Directions for this task
Reproduce the listing below exactly, from its first line down to and including the line with "only speaks of the code. *)".

Data supplied
(* ===== verification/SystemCalls.v ===== *)
(** * What the calls of a system leave alone

    The sockets, the peers and the keys, through [copy_to_shm] and through the
    calls of readers; the part of the simulation of [ShmSimulation.v] that
    only speaks of the code. *)

From S2P Require Import Prelude Logger StdLib Posix PosixModel SysVSem SysVShm SocketProtocol.
From S2P Require Import UnixSocketServer UnixSocketClient ServerTheorems Reader ReaderTheorems.
From S2P Require Import Writer WriterTheorems.

(** ** Who is alive, through the calls

    The descriptors open in the writer's process, the peers that have ended
    and what they wrote stay the same; [notify_update] counts exactly those
    that have not ended. *)

Section peers.
Context {K : Type} `{FileOS K} `{ErrnoOS K} `{SemOS K} `{ShmOS K} `{SockOS K} `{PeerOS K}
  `{!FrameLaws K} `{!PeerLaws K} `{!SockLaws K}.
Implicit Types k : K.

Record same_peers k0 k : Prop := {
  sp_fds : fds k = fds k0;
  sp_file : file_key k = file_key k0;
  sp_sem : sem_names k = sem_names k0;
  sp_peer d : peer_of k d = peer_of k0 d;
  sp_inq d : inq k d = inq k0 d }.
Definition keeps_peers {A} (m : M (world K) A) : Prop :=
  forall k0, kpartial (same_peers k0) m (fun _ => same_peers k0).

Lemma same_peers_refl k : same_peers k k.
Proof. done. Qed.

Lemma same_peers_trans k0 k1 k2 : same_peers k0 k1 -> same_peers k1 k2 -> same_peers k0 k2.
Proof. intros [A1 A2 A3 A4 A5] [B1 B2 B3 B4 B5]. split; intros; congruence. Qed.

Lemma kpe_bind {A B} (m : M (world K) A) (f : A -> M (world K) B) :
  keeps_peers m -> (forall a, keeps_peers (f a)) -> keeps_peers (m ≫= f).
Proof. intros Hm Hf k0. eapply kp_bind; [apply Hm|]. intros a. apply Hf. Qed.

Lemma kpe_ret {A} (a : A) : keeps_peers (mret a).
Proof. intros k0. by apply kp_ret. Qed.

Lemma kpe_undef {A} : keeps_peers (A := A) undef.
Proof. intros k0. apply kp_undef. Qed.

Lemma kpe_log l fmt vs : keeps_peers (log l fmt vs).
Proof. by intros k0 w a w' Hw [= <- <-]. Qed.

Lemma kpe_log_errno l fmt : keeps_peers (log_errno l fmt).
Proof. by intros k0 w a w' Hw [= <- <-]. Qed.

Lemma kpe_when c m : keeps_peers m -> keeps_peers (when c m).
Proof. destruct c; [done|]. intros _. apply kpe_ret. Qed.

(** A call that keeps the sockets, the keys and the peers. *)
Lemma kpe_sys {A} (f : K -> A * K) : (forall k, same_peers k (f k).2) -> keeps_peers (sys f).
Proof.
  intros Hf k0. apply kp_sys. intros k a k' Hw E. specialize (Hf k). rewrite E in Hf.
  by apply (same_peers_trans _ k).
Qed.
#[local] Hint Resolve kpe_bind kpe_ret kpe_undef kpe_log kpe_log_errno kpe_when : shm.

Lemma same_view k k' :
  sem_names k' = sem_names k -> sock_view k' = sock_view k -> peer_of k' = peer_of k -> same_peers k k'.
Proof. intros Es [= E1 _ E2 E3] Ep. split; intros; congruence. Qed.

Lemma semop_same id ops k r k' : semop id ops k = Some (r, k') -> same_peers k k'.
Proof using All.
  intros E. destruct (semop_frame _ _ _ _ _ E) as [_ Hk]. destruct (peer_semop _ _ _ _ _ E) as [E1 E2].
  by apply same_view.
Qed.

Lemma kpe_semop id ops : keeps_peers (sys_wait (semop id ops)).
Proof using All.
  intros k0 w r w' Hw E. unfold sys_wait in E.
  destruct (semop id ops (kern w)) as [[r' k']|] eqn:Es; [|done]. injection E as <- <-.
  apply (same_peers_trans _ (kern w)); [done|]. by eapply semop_same.
Qed.

Lemma kpe_setval id n v : keeps_peers (sys (semctl_setval id n v)).
Proof using All.
  apply kpe_sys. intros k. destruct (peer_setval id n v k) as [E1 E2].
  destruct (semctl_setval id n v k) as [r k'] eqn:E. destruct (setval_frame _ _ _ _ _ _ E) as [_ Hk].
  by apply same_view.
Qed.

Lemma kpe_shm_call {A} (f : K -> A * K) :
  (forall k r k', f k = (r, k') -> sem_view k' = sem_view k /\ sock_view k' = sock_view k) ->
  (forall k, peer_of (f k).2 = peer_of k) -> keeps_peers (sys f).
Proof.
  intros Hf Hp. apply kpe_sys. intros k. pose proof (Hp k) as Hpk. destruct (f k) as [r k'] eqn:E.
  destruct (Hf k r k' E) as [Es%sem_names_view Hk]. by apply same_view.
Qed.

Lemma kpe_shmget key size flg : keeps_peers (sys (shmget key size flg)).
Proof using All. apply kpe_shm_call; [apply shmget_frame|apply peer_shmget]. Qed.
Lemma kpe_shmat id : keeps_peers (sys (shmat id)).
Proof using All. apply kpe_shm_call; [apply shmat_frame|apply peer_shmat]. Qed.
Lemma kpe_shmdt p : keeps_peers (sys (shmdt p)).
Proof using All. apply kpe_shm_call; [apply shmdt_frame|apply peer_shmdt]. Qed.
Lemma kpe_rmid id : keeps_peers (sys (shmctl_rmid id)).
Proof using All. apply kpe_shm_call; [apply shm_rmid_frame|apply peer_shm_rmid]. Qed.
Lemma kpe_ftok path c : keeps_peers (sys (ftok path c)).
Proof using All.
  apply kpe_sys. intros k. destruct (peer_ftok path c k) as (_ & Es%sem_names_view & _ & Hk & Hp).
  by apply same_view.
Qed.
Lemma kpe_store p bs : keeps_peers (store_at p bs).
Proof using All.
  intros k0 w r w' Hw. unfold store_at. destruct (store p bs (kern w)) as [k'|] eqn:E; [|done].
  intros [= <- <-]. destruct (store_frame _ _ _ _ E) as [Es%sem_names_view Hk].
  apply (same_peers_trans _ (kern w)); [done|]. apply same_view; [done..|]. by eapply peer_store.
Qed.
#[local] Hint Resolve kpe_semop kpe_setval kpe_shmget kpe_shmat kpe_shmdt kpe_rmid kpe_ftok kpe_store : shm.

Lemma kpe_shm_dtor s : keeps_peers (sysVShm_dtor s).
Proof using All. unfold sysVShm_dtor. destruct (shm_ s); eauto 9 with shm. Qed.

Lemma kpe_shm_ctor key size owner perm : keeps_peers (sysVShm_ctor key size owner perm).
Proof using All.
  unfold sysVShm_ctor. apply kpe_bind; [auto with shm|]. intros shmid.
  destruct (key =? -1)%Z; [auto with shm|]. destruct (shmid <? 0)%Z; [auto with shm|].
  apply kpe_bind; [auto with shm|]. intros [p|]; auto with shm.
Qed.
#[local] Hint Resolve kpe_shm_dtor kpe_shm_ctor : shm.

Lemma kpe_write_ctor sem : keeps_peers (WriteLock_ctor sem).
Proof using All.
  unfold WriteLock_ctor. apply kpe_bind.
  - intros k0 w r w' Hw. unfold write_start_wait.
    pose proof (kpe_semop (semid_ sem) write_start k0 w r w' Hw) as Hop. unfold sys_wait in Hop.
    destruct (semop _ _ _) as [[r' k']|] eqn:Es; [exact Hop|]. intros E.
    apply bind_inv in E as (u & w1 & E1 & E2).
    refine (kpe_semop (semid_ sem) write_start k0 w1 r w' _ E2).
    revert E1. apply (kpe_bind _ _ (kpe_setval _ _ _)); [|done]. intros r1. auto with shm.
  - intros r. destruct (r =? -1)%Z; auto with shm.
Qed.

Lemma kpe_new_segment size w : keeps_peers (new_segment size w).
Proof using All. unfold new_segment. destruct (wr_shm_ w); auto with shm. Qed.

Lemma kpe_write_dtor l : keeps_peers (WriteLock_dtor l).
Proof using All. unfold WriteLock_dtor. auto 9 with shm. Qed.
Lemma kpe_commit l n : keeps_peers (commit_readers l n).
Proof using All.
  unfold commit_readers. apply kpe_bind; [auto with shm|]. intros r.
  destruct (r =? -1)%Z; auto with shm.
Qed.
Lemma kpe_copy dest data : keeps_peers (copy_bytes dest data).
Proof using All. destruct dest; cbn; auto with shm. Qed.
#[local] Hint Resolve kpe_new_segment kpe_write_ctor kpe_write_dtor kpe_commit kpe_copy : shm.

Lemma kpe_attach r : keeps_peers (attach_again r).
Proof using All. unfold attach_again. destruct (rd_shm_ r); auto with shm. Qed.

(** The calls of a reader that attaches. *)
Lemma kpe_semget key n flg : (forall k, sem_names (semget key n flg k).2 = sem_names k) ->
  keeps_peers (sys (semget key n flg)).
Proof using All.
  intros Hs. apply kpe_sys. intros k. destruct (peer_semget key n flg k) as (_ & Hk & Hp).
  by apply same_view.
Qed.

Lemma notify_loop_exact k0 msg clients notified :
  (forall c, c ∈ clients -> c ∈ fds k0 /\ (0 <= c)%Z) -> set_ok notified ->
  kpartial (same_peers k0) (notify_loop msg clients notified)
    (fun n k => same_peers k0 k /\ set_ok n /\
       forall c, c ∈ n <-> c ∈ notified \/ (c ∈ clients /\ peer_closed k0 c = false)).
Proof using All.
  revert notified. induction clients as [|it clients IH]; intros notified Hc Hok.
  - apply kp_ret. intros k Hk. split; [done|]. split; [done|]. intros c. rewrite elem_of_nil. tauto.
  - cbn [notify_loop]. destruct (Hc it) as [HF Hit]; [left|].
    eapply (kp_bind _ _ _ (fun r k => same_peers k0 k /\ (r = (-1)%Z <-> peer_closed k0 it = true))).
    + apply kp_sys. intros k r k' [Hk1 Hk2 Hk3 Hk4 Hk5] E.
      pose proof (peer_send it msg k) as [Hg Hp]. rewrite E in Hg, Hp. simpl in Hg, Hp.
      destruct (send_law _ _ _ _ _ E) as [Hf _]. destruct (send_frame _ _ _ _ _ E) as [_ Es%sem_names_view].
      split.
      { split; [by rewrite Hf|by rewrite Hg|by rewrite Es|intros d|intros d];
          destruct (Hp d) as [E1 E2]; congruence. }
      assert (Hpc : peer_closed k0 it = peer_closed k it) by (unfold peer_closed; by rewrite Hk4).
      rewrite Hpc. destruct (peer_closed k it) eqn:Hcl.
      * pose proof (send_closed it msg k Hcl) as Hs. rewrite E in Hs. done.
      * pose proof (send_open it msg k ltac:(by rewrite Hk1) Hit Hcl) as Hs. rewrite E in Hs. done.
    + assert (IH' : forall nt, set_ok nt -> kpartial (same_peers k0) (notify_loop msg clients nt)
        (fun n k => same_peers k0 k /\ set_ok n /\
           forall c, c ∈ n <-> c ∈ nt \/ (c ∈ clients /\ peer_closed k0 c = false)))
        by (intros nt; apply IH; intros c Hin; apply Hc; by right).
      intros r w n w' [Hp Hr]. destruct (Z.eqb_spec r (-1)) as [Hr1|Hr1]; intros E.
      * apply Hr in Hr1. apply bind_inv in E as (u & w1 & [= <- <-] & E).
        eapply (IH' notified Hok) in E as (Hp' & Hok' & Hn); [|exact Hp].
        split; [done|]. split; [done|]. intros c.
        rewrite Hn, elem_of_cons. split; [tauto|]. intros [Hc1|[[->|Hc1] Hc2]]; [tauto|congruence|tauto].
      * assert (Ha : peer_closed k0 it = false) by (destruct (peer_closed k0 it); [tauto|done]).
        destruct (IH' _ (set_insert_ok it _ Hok) _ n w' Hp E) as (Hp' & Hok' & Hn).
        split; [done|]. split; [done|]. intros c.
        rewrite Hn, elem_of_set_insert, elem_of_cons. split; [|tauto].
        intros [[->|Hc1]|Hc1]; tauto.
Qed.

(** What [copy_to_shm] leaves: the clients it notified are those alive. *)
Lemma copy_to_shm_notifies k0 data w srv :
  srv_ w = Some srv -> (forall c, c ∈ clients_ srv -> c ∈ fds k0 /\ (0 <= c)%Z) ->
  kpartial (same_peers k0) (copy_to_shm data w) (fun '(res, w') k => same_peers k0 k /\
    (res = true -> exists srv', srv_ w' = Some srv' /\
       um_msg_type_ (srv_update_msg_ srv') = um_msg_type_ (srv_update_msg_ srv) /\
       um_pad (srv_update_msg_ srv') = um_pad (srv_update_msg_ srv) /\
       NoDup (clients_notified_ srv') /\
       pending_clients_ srv' = pending_clients_ srv /\ srv_fd_ srv' = srv_fd_ srv /\
       serving srv' = serving srv /\
       forall c, c ∈ clients_notified_ srv' <-> c ∈ clients_ srv /\ peer_closed k0 c = false)).
Proof using All.
  intros Hsrv Hc. unfold copy_to_shm. destruct (wr_sem_ w) as [sem|].
  2: { eapply kp_bind; [apply kpe_log|]. intros u. apply kp_ret. intros k Hk. by split. }
  destruct (negb (sysVSem_is_valid sem)).
  { eapply kp_bind; [apply kpe_log|]. intros u. apply kp_ret. intros k Hk. by split. }
  eapply kp_bind; [apply kpe_write_ctor|]. intros l.
  eapply (kp_bind _ _ _ (fun w1 k => srv_ w1 = Some srv /\ same_peers k0 k)).
  { destruct (_ <? _)%Z; [|by apply kp_ret]. eapply kp_bind; [apply kpe_log|]. intros u.
    eapply kp_bind; [apply kpe_new_segment|]. intros shm. by apply kp_ret. }
  intros w1. apply kp_pure. intros Hs1. rewrite Hs1. destruct (wr_shm_ w1) as [shm|]; [|apply kp_undef].
  eapply (kp_bind _ _ _ (fun r k => (um_msg_type_ (srv_update_msg_ r.2) = um_msg_type_ (srv_update_msg_ srv) /\
    um_pad (srv_update_msg_ r.2) = um_pad (srv_update_msg_ srv) /\
    NoDup (clients_notified_ r.2) /\
    pending_clients_ r.2 = pending_clients_ srv /\ srv_fd_ r.2 = srv_fd_ srv /\
    serving r.2 = serving srv /\
    forall c, c ∈ clients_notified_ r.2 <-> c ∈ clients_ srv /\ peer_closed k0 c = false) /\ same_peers k0 k)).
  - unfold notify_update. eapply kp_bind; [apply (notify_loop_exact k0); [done|constructor]|].
    intros n. apply kp_ret. intros k (Hk & Hok & Hn). split; [|done]. do 2 (split; [done|]).
    split; [by apply set_ok_nodup|]. do 3 (split; [done|]).
    intros c. rewrite (Hn c), elem_of_nil. tauto.
  - intros [n srv']. apply kp_pure. intros Hn.
    eapply kp_bind; [apply kpe_when, kpe_bind; auto with shm|]. intros u.
    eapply kp_bind; [apply kpe_copy|]. intros u'. eapply kp_bind; [apply kpe_write_dtor|]. intros u''.
    apply kp_ret. intros k Hk. split; [done|]. intros _. by exists srv'.
Qed.
End peers.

Answer for the task
(* ===== verification/SystemCalls.v ===== *)
(** * What the calls of a system leave alone

    The sockets, the peers and the keys, through [copy_to_shm] and through the
    calls of readers; the part of the simulation of [ShmSimulation.v] that
    only speaks of the code. *)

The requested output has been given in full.